For the girl, the walls of her Red Sea were towering way over her head, looking very ominous.  Were they going to cave in on top of her?  Dear God, what is he getting ready to tell us?

The surgeon breathed in sharply.  “Your son’s heart is not normal size.”  He spread his fingers out as if he were holding an invisible basketball.  “It’s about the size of a large grapefruit.  And the squeezing I showed you earlier?  His wasn’t squeezing hardly at all.  It was just barely moving.  Just barely.”  His fingers made tiny movements in and out.

In her spirit, the girl heard the angry rumblings of waves.  She held her breath, and waited for the surgeon to finish.

After an intolerable silence, he finally spoke.  “We got the hole patched, which was really big.  I couldn’t go through the blood vessels like I wanted to.  I had to cut into the heart wall – the heart muscle – to get to it.  But it’s done.  But, I have to tell you, I am shocked at what I saw.  And I can’t give you any explanation for how your son grew, or gained any weight at all, or didn’t need any medicines, to reach this point.  As a matter of fact, he shouldn’t be alive.  There is no physical explanation for why he is alive today.  He shouldn’t.  Be.  Alive.”

His words rang through the girl’s heart like the tolling of a bell.  Shouldn’t be alive… Shouldn’t be alive…  Shouldn’t be alive.

Inside, the girl was reeling.  She only heard one other thing in the conversation after that.  Her husband smiled and said, “Well, doc, we know why he’s alive.”  The rest of the conversation blurred into the sounds around them.

Two forces were waging war in her soul.  The force of fear was trying to take hold, attacking with all its might:  He might have made it through the surgery, but you heard what the surgeon said.  Your son’s heart is barely doing its job!  The force of faith was fighting back with every ounce of strength it had:  Look at what has happened!  Look at how God has protected and carried your son through the last ten months!  LOOK at this!
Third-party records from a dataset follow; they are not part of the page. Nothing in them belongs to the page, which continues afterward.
(* ===== verification/Stamps.v ===== *)
(** * Stamping loops

    The loop every register of the address book is reconciled with
    ([engine/src/book/sync_bridge.rs]): walk some entries, and where one needs it
    tick the Lamport counter and insert a register under the new clock. *)
From S2P Require Import Prelude.
From S2P Require Import SyncTypes.
Local Open Scope N_scope.

(** [*lamport += 1] on a [u64] (release arithmetic: it wraps). *)
Definition tick (lamport : N) : N := (lamport + 1) mod 2 ^ 64.

Section stamp.
Context {V R : Type}.
(** Whether the entry needs a new register, and that register under a clock;
    both may look at the current one. *)
Context (need : string → V → option R → bool) (mk : string → V → option R → Lamport → R).
Context (device : DeviceId).

Definition stamp_step (acc : gmap string R * N) (p : string * V) : gmap string R * N :=
  let '(state, lamport) := acc in
  let '(k, v) := p in
  if need k v (state !! k) then
    let lamport := tick lamport in
    (<[k := mk k v (state !! k) (mkLamport lamport device)]> state, lamport)
  else acc.

Definition stamp_loop (l : list (string * V)) (state : gmap string R) (lamport : N)
    : gmap string R * N :=
  foldl stamp_step (state, lamport) l.

Lemma tick_small lamport : lamport + 1 < 2 ^ 64 → tick lamport = lamport + 1.
Proof. intros H. unfold tick. by apply N.mod_small. Qed.

(** What the loop does at each key, and to the counter. *)
Lemma stamp_loop_spec l state lamport :
  NoDup l.*1 → lamport + N.of_nat (length l) < 2 ^ 64 →
  let r := stamp_loop l state lamport in
  lamport ≤ r.2 ≤ lamport + N.of_nat (length l) ∧
  (∀ j, match list_to_map (M := gmap string V) l !! j with
        | Some v =>
            if need j v (state !! j)
            then ∃ c, lamport < c ≤ r.2 ∧
                   r.1 !! j = Some (mk j v (state !! j) (mkLamport c device))
            else r.1 !! j = state !! j
        | None => r.1 !! j = state !! j
        end).
Proof.
  revert state lamport. induction l as [|[k v] l IH]; intros state lamport Hnd Hlt.
  { cbn. split; [lia|]. intros j. by rewrite lookup_empty. }
  apply NoDup_cons in Hnd as [Hk Hnd]. cbn [length] in *.
  assert (list_to_map (M := gmap string V) l !! k = None) as Hkl
    by by apply not_elem_of_list_to_map_1.
  unfold stamp_loop. cbn [foldl stamp_step].
  destruct (need k v (state !! k)) eqn:En.
  - rewrite (tick_small lamport) by lia.
    destruct (IH (<[k:=mk k v (state !! k) (mkLamport (lamport + 1) device)]> state)
                (lamport + 1) Hnd ltac:(lia)) as [Hc Hj].
    fold (stamp_loop l (<[k:=mk k v (state !! k) (mkLamport (lamport + 1) device)]> state)
            (lamport + 1)).
    split; [lia|]. intros j. cbn [list_to_map foldr]. specialize (Hj j).
    destruct (decide (j = k)) as [->|Hne].
    + cbn. rewrite lookup_insert_eq, En. rewrite Hkl in Hj.
      rewrite Hj, lookup_insert_eq. exists (lamport + 1). split; [lia|done].
    + cbn. rewrite lookup_insert_ne by congruence. rewrite lookup_insert_ne in Hj by congruence.
      destruct (_ !! j) as [v'|]; [|done].
      destruct (need j v' (state !! j)); [|done].
      destruct Hj as (c & Hc' & Hr). exists c. split; [lia|done].
  - destruct (IH state lamport Hnd ltac:(lia)) as [Hc Hj].
    fold (stamp_loop l state lamport). split; [lia|]. intros j. specialize (Hj j).
    destruct (decide (j = k)) as [->|Hne].
    + cbn. rewrite lookup_insert_eq, En. by rewrite Hkl in Hj.
    + cbn. by rewrite lookup_insert_ne by congruence.
Qed.

(** Nothing to do: no tick, no change. *)
Lemma stamp_loop_idle l state lamport :
  (∀ k v, (k, v) ∈ l → need k v (state !! k) = false) →
  stamp_loop l state lamport = (state, lamport).
Proof.
  unfold stamp_loop. induction l as [|[k v] l IH]; intros H; cbn; [done|].
  rewrite (H k v) by set_solver. apply IH. set_solver.
Qed.
End stamp.

(* ------------------------------------------------------------------ *)
(** ** Reconciling a register map with a ledger

    The shape of [build_local_snapshot] for every register that carries a
    tombstone: a first loop over the ledger stamps what the ledger has and the
    state does not show; a second loop, over the live registers the ledger no
    longer has, stamps tombstones. *)

Section reconcile.
Context {V R : Type}.
Context (deleted : R → bool) (clock : R → Lamport).
(** Whether a ledger row counts as present, and whether a register shows it. *)
Context (present : V → bool) (shows : V → R → bool).
Context (mk_live : string → V → Lamport → R) (mk_dead : string → R → Lamport → R).

Definition need_live (_ : string) (v : V) (cur : option R) : bool :=
  present v && negb (match cur with Some r => negb (deleted r) && shows v r | None => false end).

Definition in_ledger (ledger : gmap string V) (k : string) : bool :=
  match ledger !! k with Some v => present v | None => false end.

Definition stale (ledger : gmap string V) (state : gmap string R) : list (string * R) :=
  List.filter (fun '(k, r) => negb (deleted r) && negb (in_ledger ledger k)) (btree_iter state).

Definition reconcile (device : DeviceId) (ledger : gmap string V)
    (state : gmap string R) (lamport : N) : gmap string R * N :=
  let '(state, lamport) :=
    stamp_loop need_live (fun k v _ c => mk_live k v c) device (btree_iter ledger)
      state lamport in
  stamp_loop (fun _ _ _ => true) (fun k r _ c => mk_dead k r c) device
    (stale ledger state) state lamport.

(** How many ticks it can take. *)
Definition reconcile_room (ledger : gmap string V) (state : gmap string R) : N :=
  N.of_nat (2 * size ledger + size state).

Context (Hlive : ∀ k v c, deleted (mk_live k v c) = false ∧ shows v (mk_live k v c) = true ∧
                          clock (mk_live k v c) = c).
Context (Hdead : ∀ k r c, deleted (mk_dead k r c) = true ∧ clock (mk_dead k r c) = c).

Lemma elem_of_stale ledger state k r :
  (k, r) ∈ stale ledger state ↔
  state !! k = Some r ∧ deleted r = false ∧ in_ledger ledger k = false.
Proof.
  unfold stale. rewrite list_elem_of_In, filter_In, <- list_elem_of_In, elem_of_btree_iter.
  rewrite andb_true_iff, !negb_true_iff. tauto.
Qed.

Lemma NoDup_stale ledger state : NoDup (stale ledger state).*1.
Proof.
  unfold stale. pose proof (NoDup_fst_btree_iter state) as Hnd.
  induction (btree_iter state) as [|[k r] l IH]; cbn in *; [done|].
  apply NoDup_cons in Hnd as [Hk Hnd]. case_bool; [|by apply IH].
  cbn. apply NoDup_cons. split; [|by apply IH].
  intros (x & -> & Hx)%list_elem_of_fmap. apply Hk. apply list_elem_of_fmap. exists x.
  split; [done|]. rewrite list_elem_of_In in *. by apply filter_In in Hx as [? _].
Qed.

Lemma lookup_list_to_map_stale ledger state k :
  list_to_map (M := gmap string R) (stale ledger state) !! k =
    match state !! k with
    | Some r => if negb (deleted r) && negb (in_ledger ledger k) then Some r else None
    | None => None
    end.
Proof.
  destruct (list_to_map (stale ledger state) !! k) as [r|] eqn:E.
  - apply elem_of_list_to_map_2, elem_of_stale in E as (-> & -> & ->). done.
  - destruct (state !! k) as [r|] eqn:Es; [|done].
    destruct (deleted r) eqn:Ed, (in_ledger ledger k) eqn:El; try done. exfalso.
    apply not_elem_of_list_to_map in E. apply E, list_elem_of_fmap.
    exists (k, r). split; [done|]. by apply elem_of_stale.
Qed.

Lemma length_btree_iter {A} (m : gmap string A) : length (btree_iter m) = size m.
Proof. rewrite btree_iter_perm. apply length_map_to_list. Qed.

Lemma length_filter_le {A} (f : A → bool) l : (length (List.filter f l) ≤ length l)%nat.
Proof. induction l as [|a l IH]; cbn; [done|]. destruct (f a); cbn; lia. Qed.

Lemma stamp_loop_size {V'} need mk device (l : list (string * V')) (state : gmap string R) lamport :
  (size (stamp_loop need mk device l state lamport).1 ≤ size state + length l)%nat.
Proof.
  unfold stamp_loop. revert state lamport.
  induction l as [|[k v] l IH]; intros state lamport; cbn; [lia|].
  case_bool.
  - etrans; [apply IH|]. rewrite map_size_insert. case_match; cbn; lia.
  - etrans; [apply IH|]. lia.
Qed.

Section run.
Context (device : DeviceId) (ledger : gmap string V) (state : gmap string R) (lamport : N).
Context (Hroom : lamport + reconcile_room ledger state < 2 ^ 64).

Let state1 := (stamp_loop need_live (fun k v _ c => mk_live k v c) device
                 (btree_iter ledger) state lamport).1.
Let lamport1 := (stamp_loop need_live (fun k v _ c => mk_live k v c) device
                   (btree_iter ledger) state lamport).2.

Lemma reconcile_phases :
  reconcile device ledger state lamport =
    stamp_loop (fun _ _ _ => true) (fun k r _ c => mk_dead k r c) device
      (stale ledger state1) state1 lamport1.
Proof. unfold reconcile, state1, lamport1. by destruct (stamp_loop _ _ _ _ _ _). Qed.

Lemma reconcile_phase1 :
  lamport ≤ lamport1 ≤ lamport + N.of_nat (size ledger) ∧
  ∀ j, match ledger !! j with
       | Some v =>
           if need_live j v (state !! j)
           then ∃ c, lamport < c ≤ lamport1 ∧
                  state1 !! j = Some (mk_live j v (mkLamport c device))
           else state1 !! j = state !! j
       | None => state1 !! j = state !! j
       end.
Proof.
  pose proof (stamp_loop_spec need_live (fun k v _ c => mk_live k v c) device
    (btree_iter ledger) state lamport (NoDup_fst_btree_iter ledger)) as H.
  cbn zeta in H. rewrite list_to_map_btree_iter, length_btree_iter in H.
  apply H. unfold reconcile_room in Hroom. lia.
Qed.

Lemma length_stale1 : (length (stale ledger state1) ≤ size ledger + size state)%nat.
Proof.
  unfold stale. etrans; [apply length_filter_le|].
  rewrite length_btree_iter. unfold state1. etrans; [apply stamp_loop_size|].
  rewrite length_btree_iter. lia.
Qed.

(** A register that carries a clock ticked in [(lo, hi]] by this device. *)
Definition stamped (lo hi : N) (x : R) : Prop :=
  (clock x).(SyncTypes.device) = device ∧ lo < (clock x).(counter) ≤ hi.

(** First loop, at a key the ledger has. *)
Lemma phase1_present k v :
  ledger !! k = Some v → present v = true →
  ∃ x, state1 !! k = Some x ∧ deleted x = false ∧ shows v x = true ∧
    (state !! k = Some x ∨ stamped lamport lamport1 x).
Proof.
  intros El Ep. destruct reconcile_phase1 as [_ Hp1]. specialize (Hp1 k).
  rewrite El in Hp1. unfold need_live in Hp1. rewrite Ep in Hp1. cbn in Hp1.
  assert ((∃ c, lamport < c ≤ lamport1 ∧
             state1 !! k = Some (mk_live k v (mkLamport c device))) →
    ∃ x, state1 !! k = Some x ∧ deleted x = false ∧ shows v x = true ∧
      (state !! k = Some x ∨ stamped lamport lamport1 x)) as Hfresh.
  { intros (c & Hc & ->). eexists. split; [done|]. unfold stamped.
    destruct (Hlive k v (mkLamport c device)) as (-> & -> & ->). auto. }
  destruct (state !! k) as [x|] eqn:Es; [|by apply Hfresh].
  destruct (deleted x) eqn:Ed, (shows v x) eqn:Esh; cbn in Hp1; try by apply Hfresh.
  exists x. rewrite Hp1. auto.
Qed.

(** First loop, at a key the ledger does not have. *)
Lemma phase1_absent k : in_ledger ledger k = false → state1 !! k = state !! k.
Proof.
  intros Hl. destruct reconcile_phase1 as [_ Hp1]. specialize (Hp1 k).
  unfold in_ledger, need_live in *. destruct (ledger !! k) as [v|]; [|done].
  by rewrite Hl in Hp1.
Qed.

(** Second loop: a live register with no row is buried, every other is kept. *)
Lemma phase2 k :
  let r := reconcile device ledger state lamport in
  lamport1 ≤ r.2 ≤ lamport + reconcile_room ledger state ∧
  match state1 !! k with
  | Some x =>
      if negb (deleted x) && negb (in_ledger ledger k)
      then ∃ y, r.1 !! k = Some y ∧ deleted y = true ∧ stamped lamport1 r.2 y
      else r.1 !! k = Some x
  | None => r.1 !! k = None
  end.
Proof.
  cbn zeta. rewrite reconcile_phases.
  destruct reconcile_phase1 as [Hc1 _]. pose proof length_stale1 as Hlen.
  destruct (stamp_loop_spec (fun _ _ _ => true) (fun k r _ c => mk_dead k r c) device
    (stale ledger state1) state1 lamport1 (NoDup_stale ledger state1)) as [Hc2 Hp2].
  { unfold reconcile_room in Hroom. lia. }
  split; [unfold reconcile_room; lia|]. specialize (Hp2 k).
  rewrite lookup_list_to_map_stale in Hp2. destruct (state1 !! k) as [x|] eqn:E; [|done].
  case_bool; [|done]. destruct Hp2 as (c & Hc & ->). eexists. split; [done|].
  unfold stamped. destruct (Hdead k x (mkLamport c device)) as [-> ->]. auto.
Qed.

(** Outcome at every key: a register shows its ledger row; one with no row is dead
    or never was; what changed carries a fresh own clock; the counter moves up. *)
Lemma reconcile_spec :
  let r := reconcile device ledger state lamport in
  lamport ≤ r.2 ≤ lamport + reconcile_room ledger state ∧
  ∀ k,
    (∀ v, ledger !! k = Some v → present v = true →
       ∃ x, r.1 !! k = Some x ∧ deleted x = false ∧ shows v x = true) ∧
    (in_ledger ledger k = false →
       ∀ x, r.1 !! k = Some x → deleted x = true) ∧
    (∀ x, r.1 !! k = Some x → state !! k = Some x ∨ stamped lamport r.2 x) ∧
    (is_Some (state !! k) → is_Some (r.1 !! k)).
Proof.
  cbn zeta. destruct reconcile_phase1 as [Hc1 _].
  split; [destruct (phase2 "") as [? _]; lia|]. intros k.
  destruct (phase2 k) as [Hc2 H2]. cbn zeta in *.
  generalize dependent (reconcile device ledger state lamport). intros [m c] Hc2 H2. cbn in *.
  destruct (in_ledger ledger k) eqn:El.
  - unfold in_ledger in El. destruct (ledger !! k) as [v|] eqn:Ev; [|done].
    destruct (phase1_present k v Ev El) as (x & Hx & Hd & Hs & Hor).
    rewrite Hx, andb_false_r in H2. rewrite H2. unfold stamped in *.
    split_and!; [naive_solver|done| |done].
    intros y [= <-]. destruct Hor as [?|[? ?]]; [by left|right; split; [done|lia]].
  - rewrite (phase1_absent k El) in H2.
    split; [unfold in_ledger in El; intros v Hv Hp; rewrite Hv in El; congruence|].
    destruct (state !! k) as [x|] eqn:Es; [|rewrite H2; split_and!; try done; by intros []].
    destruct (deleted x) eqn:Ed; cbn in H2.
    + rewrite H2. split_and!; [intros ? y [= <-]; done|intros y [= <-]; by left|done].
    + destruct H2 as (y & -> & Hy & Hst). unfold stamped in *.
      split_and!; [intros _ z [= <-]; done| |done].
      intros z [= <-]. right. split; [apply Hst|lia].
Qed.
End run.

(** Reconciling again with the same ledger ticks nothing and changes nothing. *)
Lemma reconcile_settled device ledger state lamport :
  (∀ k v, ledger !! k = Some v → present v = true →
     ∃ x, state !! k = Some x ∧ deleted x = false ∧ shows v x = true) →
  (∀ k x, in_ledger ledger k = false → state !! k = Some x → deleted x = true) →
  reconcile device ledger state lamport = (state, lamport).
Proof.
  intros H1 H2. unfold reconcile.
  rewrite stamp_loop_idle.
  - assert (stale ledger state = []) as ->; [|done].
    destruct (stale ledger state) as [|[k r] l] eqn:E; [done|exfalso].
    destruct (proj1 (elem_of_stale ledger state k r)) as (Hs & Hd & Hl); [rewrite E; set_solver|].
    pose proof (H2 k r Hl Hs). congruence.
  - intros k v Hkv. apply elem_of_btree_iter in Hkv. unfold need_live.
    destruct (present v) eqn:Ep; [|done].
    destruct (H1 k v Hkv Ep) as (x & -> & -> & ->). done.
Qed.

(** A second pass over the same ledger is a no-op. *)
Lemma reconcile_twice device ledger state lamport lamport' :
  lamport + reconcile_room ledger state < 2 ^ 64 →
  let r := reconcile device ledger state lamport in
  reconcile device ledger r.1 lamport' = (r.1, lamport').
Proof.
  intros Hroom. cbn zeta.
  destruct (reconcile_spec device ledger state lamport Hroom) as [_ Hk].
  apply reconcile_settled.
  - intros k v Hv Hp. destruct (Hk k) as (H1 & _). by apply H1.
  - intros k x Hl Hx. destruct (Hk k) as (_ & H2 & _). by apply H2.
Qed.
End reconcile.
Yes, the walls of water towered over her head, but the path through her Red Sea shone like polished gold.  Oh, what juxtaposition!  Fear against faith; faith against fear.  Pushing against her soul, back and forth.  Is it possible to get seasick without being near an ocean?

The girl’s husband thanked the surgeon and shook his hand. The girl numbly followed suit.  Walking into PICU to see their son, the girl was still trying to force down fear and cling to faith.  Seeing her son resting comfortably helped her mind to clear, her heart to be more at peace.  He was beyond it now.  Beyond the last ten months and the words of so many people who had no faith that the king would survive.  Yes, he was beyond it now.  They were all beyond it now.

He looked so much healthier now, she marveled.  The doc had said he would look different after the surgery, but wow, he really did.  Maybe, perhaps maybe, the largest battle was over.  Perhaps, maybe the entire war.  Yes, the little king’s heart had been in very bad shape.  But God had carried her son through it all, right?  God had parted her Red Sea, right?